Dataset records ▸
Lemma session_ok s a peak : session s a peak → tls_ok s a.
Proof.
  induction 1 as [|s a peak o s' r p _ IH Hop E Hstep]; [apply tls_init_ok|].
  destruct (exec_refines s a o IH Hop) as (s'' & r' & p' & E' & Hstep' & Hok).
  rewrite E in E'. injection E' as <- <-. by rewrite (pool_step_det _ _ _ _ _ Hstep Hstep').
Qed.

(** A step mallocs only when no free block is left, so it never passes the peak. *)
Lemma pool_step_blocks o r p p' n :
  pool_step o r p p' → (length (p_free p ++ p_held p) ≤ n)%nat →
  (length (p_free p' ++ p_held p') ≤ Nat.max n (length (p_held p')))%nat.
Proof.
  assert (∀ b h, length (remove b h) ≤ length h)%nat as Hrm.
  { intros. apply length_filter. }
  assert (∀ b h, b ∈ h → S (length (remove b h)) ≤ length h)%nat as Hrm'.
  { intros b h Hb. apply length_filter_lt with b; [done|]. intros []; done. }
  destruct 1; cbn [p_free p_held length app]; rewrite ?length_app; cbn [length];
    rewrite ?length_app; cbn [length]; try lia.
  specialize (Hrm' b h ltac:(assumption)). lia.
Qed.

Lemma session_peak s a peak k :
  session s a peak → (length (p_free (a k) ++ p_held (a k)) ≤ peak k)%nat.
Proof.
  induction 1 as [|s a peak o s' r p _ IH _ _ Hstep]; [done|]. cbn beta.
  destruct (decide (k = op_kind o)) as [->|Hne].
  - rewrite upd_same. by eapply pool_step_blocks.
  - rewrite upd_other by done. lia.
Qed.

Lemma held_item s a k b :
  tls_ok s a → b ∈ p_held (a k) →
  ∃ c, t_items s !! b = Some c ∧ li_kind c = k ∧ b ≠ 0 ∧ item_ok b c.
Proof.
  intros Ha Hb. destruct (proj2 (po_items _ _ _ (Ha k) b)) as (c & Hc & Hk & _).
  { apply elem_of_app. by right. }
  exists c. pose proof (po_all _ _ _ (Ha k) b c Hc Hk). tauto.
Qed.
(* ===== verification/PlatformUtil.v ===== *)
(** * [base/platform_utilities.c] and [base/platform_utilities.h]

    Case-insensitive comparison and the readers of integers and of the 80-bit
    extended floats of file headers.  [char] is signed, as on the platforms the
    sources build for; [tolower] is the C locale's and has the domain the standard
    gives it ([unsigned char] values and EOF).  The shift [u16 << 16], which a C
    compiler does in [int], wraps around in two's complement. *)

From S2P Require Import Prelude.

#[local] Open Scope Z_scope.

(** ** Comparison *)

Definition tolower (c : Z) : outcome Z :=
  check ((-1 <=? c) && (c <=? 255)) BadArg (
    Ok (if (chr "A" <=? c) && (c <=? chr "Z") then c + 32 else c)).

(** [tolower] of the character at offset [i], stored in a [char]. *)
Definition lower_at (a : bytes) (i : Z) : outcome Z :=
  c ← load1 i a; c ← tolower (s8 c); Ok (s8 c).

(** The loop and the two lines behind it; [a] and [b] advance together. *)
Fixpoint strcmp_loop (fuel : nat) (a b : bytes) (i : Z) : outcome Z :=
  match fuel with
  | O => Ub NoFuel
  | S fuel =>
      ca ← load1 i a;
      cb ← (if ca =? 0 then Ok 0 else load1 i b);
      c ← lower_at a i;
      d ← lower_at b i;
      if negb (ca =? 0) && negb (cb =? 0) then
        if c =? d then strcmp_loop fuel a b (i + 1) else Ok (c - d)
      else Ok (c - d)
  end.

Definition util_strcmp_case (a b : bytes) : outcome Z :=
  strcmp_loop (S (length a)) a b 0.

(** ** Readers *)

(** [b[i]], of the pointer [b + off]. *)
Definition read16_le (b : bytes) (off : Z) : outcome Z :=
  b0 ← load1 off b; b1 ← load1 (off + 1) b;
  Ok (u16 (b0 + Z.shiftl b1 8)).

Definition read16_be (b : bytes) (off : Z) : outcome Z :=
  b0 ← load1 off b; b1 ← load1 (off + 1) b;
  Ok (u16 (Z.shiftl b0 8 + b1)).

Definition read32_le (b : bytes) (off : Z) : outcome Z :=
  lo ← read16_le b off; hi ← read16_le b (off + 2);
  Ok (u32 (lo + s32 (Z.shiftl hi 16))).

Definition read32_be (b : bytes) (off : Z) : outcome Z :=
  hi ← read16_be b off; lo ← read16_be b (off + 2);
  Ok (u32 (s32 (Z.shiftl hi 16) + lo)).

(** [while (exp--) { last = mantissa; mantissa >>= 1; }] *)
Fixpoint shift_loop (fuel : nat) (exp mantissa last : Z) : outcome (Z * Z) :=
  if exp =? 0 then Ok (mantissa, last)
  else
    match fuel with
    | O => Ub NoFuel
    | S fuel => shift_loop fuel (u8 (exp - 1)) (Z.shiftr mantissa 1) mantissa
    end.

(** A [u8] counts the rounds. *)
Definition shift_fuel : nat := 255.

Definition readLD_be (b : bytes) : outcome Z :=
  mantissa ← read32_be b 2;
  b1 ← load1 1 b;
  let exp := u8 (30 - b1) in
  '(mantissa, last) ← shift_loop shift_fuel exp mantissa 0;
  Ok (if negb (Z.land last 1 =? 0) then u32 (mantissa + 1) else mantissa).

(** ** Specification *)

(** The lowered text of a string. *)
Definition lower (c : Z) : Z := if (chr "A" <=? c) && (c <=? chr "Z") then c + 32 else c.

Fixpoint cstring (v : bytes) : bytes :=
  match v with [] => [] | c :: v => if c =? 0 then [] else c :: cstring v end.

(** What [util_strcmp_case] computes: the difference at the first position at which
    the texts differ, where a text that ends counts as NUL. *)
Fixpoint text_cmp (a b : bytes) : Z :=
  match a, b with
  | [], [] => 0
  | c :: _, [] => c
  | [], d :: _ => - d
  | c :: a, d :: b => if c =? d then text_cmp a b else c - d
  end.

Definition lowered (v : bytes) : bytes := lower <$> cstring v.

(** A NUL-terminated string of 7-bit characters. *)
Definition ascii_string (v : bytes) : Prop :=
  In 0 v ∧ Forall (λ c, 0 < c < 128) (cstring v).

(** ** Lemmas *)

Lemma lower_bound c : 0 ≤ c < 128 → 0 ≤ lower c < 128 ∧ (lower c = 0 ↔ c = 0).
Proof.
  intros. unfold lower. change (chr "A") with 65. change (chr "Z") with 90.
  destruct (Z.leb_spec 65 c), (Z.leb_spec c 90); cbn; lia.
Qed.
Fixpoint hex_store (vec : list bytes) (i : Z) (out : bytes) : outcome bytes :=
  match vec with
  | [] => Ok out
  | w :: vec =>
      c ← str_at 0 w;
      a ← hex_char_to_int (s8 c);
      d ← str_at 1 w;
      b ← hex_char_to_int (s8 d);
      out ← store i [u8 (a * 16 + b)] out;
      hex_store vec (i + 1) out
  end.

(** [out] and the number of bytes. *)
Definition hex_string_to_bytes (str out : bytes) : outcome (bytes * Z) :=
  vec ← hex_words str (S (length str)) 0 [];
  out ← hex_store vec 0 out;
  Ok (out, zlen vec).

(** ** Delimited text *)

(** The loop of [split] and of [split_ip]: [tok] is what is stored for the token that
    starts at [j]. *)
Fixpoint split_loop {A} (tok : bytes → Z → outcome A) (c str_len av_max : Z) (fuel : nat)
    (i j count : Z) (str : bytes) (av : list A) : outcome (Z * Z * Z * bytes * list A) :=
  match fuel with
  | O => Ub NoFuel
  | S fuel =>
      if (i <? str_len) && (count <? av_max) then
        x ← load1 i str;
        if negb (x =? c) then split_loop tok c str_len av_max fuel (i + 1) j count str av
        else
          str ← store i [0] str;
          v ← tok str j;
          av ← store count [v] av;
          split_loop tok c str_len av_max fuel (i + 1) (i + 1) (count + 1) str av
      else Ok (i, j, count, str, av)
  end.

Definition split_with {A} (tok : bytes → Z → outcome A) (c str_len av_max : Z) (str : bytes)
    (av : list A) : outcome (Z * bytes * list A) :=
  str_len ← (if str_len =? 0 then strlen str else Ok str_len);
  '(i, j, count, str, av) ← split_loop tok c str_len av_max (S (Z.to_nat str_len)) 0 0 0 str av;
  if j <? i then
    v ← tok str j;
    av ← store count [v] av;
    Ok (count + 1, str, av)
  else Ok (count, str, av).

(** [split (str, str_len, av, av_max, c)]: the number of tokens, the text with NULs for the
    delimiters, and the offsets of the tokens in [av]. *)
Definition split (str : bytes) (str_len : Z) (av : list Z) (av_max c : Z) : outcome (Z * bytes * list Z) :=
  split_with (λ _ j, Ok j) c str_len av_max str av.

(** [ip_num_array_t]; an entry that was not assigned is [None]. *)
Definition ip_nums : Type := list (option Z).

Definition split_ip (str : bytes) (str_len : Z) (av : ip_nums) : outcome (Z * bytes * ip_nums) :=
  split_with (λ str j, n ← atoi (drop (Z.to_nat j) str); Ok (Some (u8 n))) (chr ".") str_len (zlen av) str av.

(** ** Formulas *)

Inductive test_flag :=
  | TestUnknown | TestEqual | TestNotEqual | TestLessThan | TestGreaterThan
  | TestLessOrEq | TestGreaterOrEq.

(** [simple_formula_t]; the flag is [None] until it is assigned. *)
Record simple_formula := Formula { f_left : bytes; f_right : bytes; f_flag : option test_flag }.

Definition is_operator (c : Z) : bool :=
  (c =? chr ">") || (c =? chr "<") || (c =? chr "=") || (c =? chr "!").
Definition is_blank (c : Z) : bool := (c =? chr " ") || (c =? 9).

(** [while (j > 1 && blank (buf[j - 1])) { --j; buf[j] = '\0'; }] *)
Fixpoint trim_tail (fuel : nat) (j : Z) (buf : bytes) : outcome bytes :=
  match fuel with
  | O => Ub NoFuel
  | S fuel =>
      if 1 <? j then
        c ← load1 (j - 1) buf;
        if is_blank c then buf ← store (j - 1) [0] buf; trim_tail fuel (j - 1) buf else Ok buf
      else Ok buf
  end.

(** The operator at [i]: the flag and where the right side starts; an [else] branch
    without an operator leaves both alone. *)
Definition formula_operator (ptr : bytes) (formula_len i c : Z) (flag : option test_flag) :
    outcome (option test_flag * Z) :=
  if negb (is_operator c) then Ok (flag, -1)
  else
    eq ← (if i + 1 <? formula_len then d ← load1 (i + 1) ptr; Ok (d =? chr "=") else Ok false);
    let pick (two one : test_flag) := Ok (Some (if eq : bool then two else one), if eq then i + 2 else i + 1) in
    if c =? chr ">" then pick TestGreaterOrEq TestGreaterThan
    else if c =? chr "<" then pick TestLessOrEq TestLessThan
    else if c =? chr "!" then pick TestNotEqual TestUnknown
    else pick TestEqual TestEqual.

(** The first loop, up to the operator: the left side, the flag and [k]. *)
Fixpoint formula_left (ptr : bytes) (formula_len : Z) (fuel : nat) (i j : Z) (buf : bytes)
    (flag : option test_flag) : outcome (bytes * option test_flag * Z) :=
  match fuel with
  | O => Ub NoFuel
  | S fuel =>
      if i <? formula_len then
        c ← load1 i ptr;
        if (j + 1 <? zlen buf) && negb (is_operator c) then
          (* skip head blank *)
          if (0 <? j) || negb (is_blank c) then
            buf ← store j [c] buf; formula_left ptr formula_len fuel (i + 1) (j + 1) buf flag
          else formula_left ptr formula_len fuel (i + 1) j buf flag
        else
          (* trim tail blank *)
          buf ← store j [0] buf;
          buf ← trim_tail (S (Z.to_nat j)) j buf;
          '(flag, k) ← formula_operator ptr formula_len i c flag;
          Ok (buf, flag, k)
      else Ok (buf, flag, -1)
  end.

(** The second loop copies what is behind the operator. *)
Fixpoint formula_right (ptr : bytes) (formula_len : Z) (fuel : nat) (i j : Z) (buf : bytes) :
    outcome (bytes * Z) :=
  match fuel with
  | O => Ub NoFuel
  | S fuel =>
      if i <? formula_len then
        c ← load1 i ptr;
        if (0 <? j) || negb (is_blank c) then
          buf ← store j [c] buf; formula_right ptr formula_len fuel (i + 1) (j + 1) buf
        else formula_right ptr formula_len fuel (i + 1) j buf
      else Ok (buf, j)
  end.

(** The flag returned is read from [out]. *)
Definition split_simple_formula (formula : bytes) (formula_len : Z) (out : simple_formula) :
    outcome (simple_formula * test_flag) :=
  formula_len ← (if formula_len =? 0 then strlen formula else Ok formula_len);
  '(lft, flag, k) ← formula_left formula formula_len (S (Z.to_nat formula_len)) 0 0 (f_left out) (f_flag out);
  rgt ← store 0 [0] (f_right out);
  '(rgt, j) ← formula_right formula formula_len (S (Z.to_nat (formula_len - k))) k 0 rgt;
  rgt ← store j [0] rgt;
  rgt ← trim_tail (S (Z.to_nat j)) j rgt;
  f ← from_option_ub Uninit flag;
  Ok (Formula lft rgt flag, f).

(** ** Copies *)

Fixpoint strlcpy_loop (src : bytes) (size : Z) (fuel : nat) (n : Z) (dst : bytes) : outcome (Z * bytes) :=
  match fuel with
  | O => Ub NoFuel
  | S fuel =>
      if n <? size - 1 then
        c ← load1 n src;
        if negb (c =? 0) then
          dst ← store n [c] dst; strlcpy_loop src size fuel (n + 1) dst
        else Ok (n, dst)
      else Ok (n, dst)
  end.

Definition util_strlcpy (dst src : bytes) (size : Z) : outcome (Z * bytes) :=
  if size =? 0 then Ok (0, dst)
  else
    '(n, dst) ← strlcpy_loop src size (S (length src)) 0 dst;
    dst ← store n [0] dst;
    Ok (n, dst).

(** [for (n = 0; n < size && *dst != '\0'; n++, dst++);] *)
Fixpoint strlcat_end (dst : bytes) (size : Z) (fuel : nat) (n : Z) : outcome Z :=
  match fuel with
  | O => Ub NoFuel
  | S fuel =>
      if n <? size then
        c ← load1 n dst;
        if negb (c =? 0) then strlcat_end dst size fuel (n + 1) else Ok n
      else Ok n
  end.

(** [m] is the offset in [src]. *)
Fixpoint strlcat_loop (src : bytes) (size : Z) (fuel : nat) (n m : Z) (dst : bytes) : outcome (Z * bytes) :=
  match fuel with
  | O => Ub NoFuel
  | S fuel =>
      if n <? size - 1 then
        c ← load1 m src;
        if negb (c =? 0) then
          dst ← store n [c] dst; strlcat_loop src size fuel (n + 1) (m + 1) dst
        else Ok (n, dst)
      else Ok (n, dst)
  end.

Definition util_strlcat (dst src : bytes) (size : Z) : outcome (Z * bytes) :=
  if size =? 0 then Ok (0, dst)
  else
    n ← strlcat_end dst size (S (length dst)) 0;
    if n =? size then Ok (n, dst)
    else
      '(n, dst) ← strlcat_loop src size (S (length src)) n 0 dst;
      dst ← store n [0] dst;
      Ok (n, dst).

(** [unsigned long] has [w] bits: 32 on Windows. *)
Definition next_pot (w x : Z) : Z :=
  let x := wrapu w (x - 1) in
  let x := Z.lor x (Z.shiftr x 1) in (* handle 2 bit numbers *)
  let x := Z.lor x (Z.shiftr x 2) in (* handle 4 bit numbers *)
  let x := Z.lor x (Z.shiftr x 4) in (* handle 8 bit numbers *)
  let x := Z.lor x (Z.shiftr x 8) in (* handle 16 bit numbers *)
  let x := Z.lor x (Z.shiftr x 16) in (* handle 32 bit numbers *)
  wrapu w (x + 1).

(** ** Hex text: from bytes and back *)

Definition hex_digit (d : Z) : Z := default 0 (HEX !! Z.to_nat d).
Definition hex_pair (c : Z) : bytes := [hex_digit (c / 16); hex_digit (c mod 16)].

(** The pairs, with a blank between two. *)
Fixpoint hex_text (b : bytes) : bytes :=
  match b with
  | [] => []
  | c :: b => hex_pair c ++ match b with [] => [] | _ => chr " " :: hex_text b end
  end.

(** The sixteen digits: each is found in the table, is no blank, and reads back. *)
Lemma hex_digit_ok d : 0 ≤ d < 16 →
  int_to_hex_char d = Ok (hex_digit d) ∧ hex_digit d ≠ chr " " ∧
  hex_char_to_int (s8 (hex_digit d)) = Ok d.
Proof.
  intros Hd. assert (∃ n : nat, (n < 16)%nat ∧ d = Z.of_nat n) as (n & Hn & ->)
    by (exists (Z.to_nat d); lia).
  do 16 (destruct n as [|n]; [vm_compute; repeat split; discriminate|]). lia.
Qed.

Lemma hex_halves c : byte_ok c → 0 ≤ c / 16 < 16 ∧ 0 ≤ c mod 16 < 16 ∧ c / 16 * 16 + c mod 16 = c.
Proof. unfold byte_ok. intros. Z.to_euclidean_division_equations. lia. Qed.

Lemma hex_loop_text rest : ∀ pre str fuel, Forall byte_ok rest → (length rest < fuel)%nat →
  hex_loop (pre ++ rest) (zlen (pre ++ rest)) fuel (zlen pre) str = Ok (str ++ hex_text rest).
Proof.
  induction rest as [|c rest IH]; intros pre str fuel Hb Hf; (destruct fuel as [|fuel]; [cbn in Hf; lia|]);
    cbn [hex_loop].
  - rewrite app_nil_r, (proj2 (Z.ltb_ge _ _)) by lia. by rewrite app_nil_r.
  - apply Forall_cons_1 in Hb as [Hc Hb]. rewrite (proj2 (Z.ltb_lt _ _)) by (rewrite length_app; cbn; lia).
    rewrite (load1_Ok _ _ c); [|lia|rewrite Nat2Z.id; by apply list_lookup_middle]. cbn [mbind outcome_bind].
    destruct (hex_halves c Hc) as (H1 & H2 & _). unfold byte_ok in Hc.
    rewrite Z.quot_div_nonneg, Z.rem_mod_nonneg by lia.
    rewrite (proj1 (hex_digit_ok _ H1)). cbn [mbind outcome_bind].
    rewrite (proj1 (hex_digit_ok _ H2)). cbn [mbind outcome_bind].
    specialize (IH (pre ++ [c])). rewrite <- app_assoc in IH. cbn [app] in IH.
    replace (zlen (pre ++ [c])) with (zlen pre + 1) in IH by (rewrite length_app; cbn; lia).
    rewrite IH by (done || (cbn in Hf; lia)). f_equal. cbn [hex_text].
    destruct rest as [|c' rest].
    + rewrite (proj2 (Z.eqb_eq _ _)) by (rewrite length_app; cbn; lia). cbn [negb]. by rewrite !app_nil_r.
    + rewrite (proj2 (Z.eqb_neq _ _)) by (rewrite length_app; cbn; lia). cbn [negb].
      rewrite <- !app_assoc. done.
Qed.

(** A pair, and what is behind it, in the middle of a text. *)
Lemma str_find_pair pre c r : byte_ok c →
  str_find (pre ++ hex_pair c ++ r) (zlen pre) = find_blank r (zlen pre + 2).
Proof.
  intros Hc. destruct (hex_halves c Hc) as (H1 & H2 & _). unfold str_find.
  rewrite Nat2Z.id, drop_app_length. cbn [hex_pair app find_blank].
  rewrite (proj2 (Z.eqb_neq _ _)) by apply (hex_digit_ok _ H1).
  rewrite (proj2 (Z.eqb_neq _ _)) by apply (hex_digit_ok _ H2). f_equal. lia.
Qed.

Lemma hex_words_text c rest : ∀ pre vec fuel, Forall byte_ok (c :: rest) → (length rest < fuel)%nat →
  hex_words (pre ++ hex_text (c :: rest)) fuel (zlen pre) vec = Ok (vec ++ (hex_pair <$> c :: rest)).
Proof.
  revert c. induction rest as [|c' rest IH]; intros c pre vec fuel Hb Hf;
    (destruct fuel as [|fuel]; [lia|]); cbn [hex_words];
    apply Forall_cons_1 in Hb as [Hc Hb].
  - cbn [hex_text]. rewrite str_find_pair by done. cbn [find_blank]. rewrite (proj2 (Z.ltb_lt _ _)) by (rewrite !length_app; cbn; lia).
    by rewrite Nat2Z.id, drop_app_length, app_nil_r.
  - change (hex_text (c :: c' :: rest)) with (hex_pair c ++ chr " " :: hex_text (c' :: rest)).
    rewrite str_find_pair by done.
    change (find_blank (chr " " :: hex_text (c' :: rest)) (zlen pre + 2)) with (Some (zlen pre + 2)).
    cbn iota. replace (zlen pre + 2 - zlen pre) with 2 by lia.
    assert (sub_at (zlen pre) 2 (pre ++ hex_pair c ++ chr " " :: hex_text (c' :: rest)) = hex_pair c) as ->.
    { unfold sub_at. by rewrite Nat2Z.id, drop_app_length. }
    specialize (IH c' (pre ++ hex_pair c ++ [chr " "]) (vec ++ [hex_pair c]) fuel Hb ltac:(cbn in Hf; lia)).
    rewrite <- !app_assoc in IH. cbn [app] in IH.
    replace (zlen (pre ++ hex_pair c ++ [chr " "])) with (zlen pre + 2 + 1) in IH
      by (rewrite !length_app; cbn; lia).
    rewrite IH. done.
Qed.

Lemma hex_store_pairs b : ∀ i out, Forall byte_ok b → 0 ≤ i → i + zlen b ≤ zlen out →
  hex_store (hex_pair <$> b) i out = Ok (put_at i b out).
Proof.
  induction b as [|c b IH]; intros i out Hb Hi Hl; cbn [hex_store fmap list_fmap].
  - by rewrite put_at_nil.
  - apply Forall_cons_1 in Hb as [Hc Hb]. destruct (hex_halves c Hc) as (H1 & H2 & H3).
    cbn in Hl. unfold str_at. change (load1 0 (hex_pair c ++ [0])) with (Ok (hex_digit (c / 16))).
    cbn [mbind outcome_bind]. rewrite (proj2 (proj2 (hex_digit_ok _ H1))). cbn [mbind outcome_bind].
    change (load1 1 (hex_pair c ++ [0])) with (Ok (hex_digit (c mod 16))). cbn [mbind outcome_bind].
    rewrite (proj2 (proj2 (hex_digit_ok _ H2))). cbn [mbind outcome_bind]. rewrite H3.
    unfold byte_ok in Hc. rewrite (wrapu_small 8 c) by lia. rewrite store1_Ok by lia. cbn [mbind outcome_bind].
    rewrite IH; [|done|lia|rewrite length_put_at1; lia].
    f_equal. by apply (put_at_put_at_next i [c] b out); cbn; lia.
Qed.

Your objective ▸ Using the listing above, work out the number of lines that include "TestLessOrEq". The reply is that number alone.

Written answer ▸ 2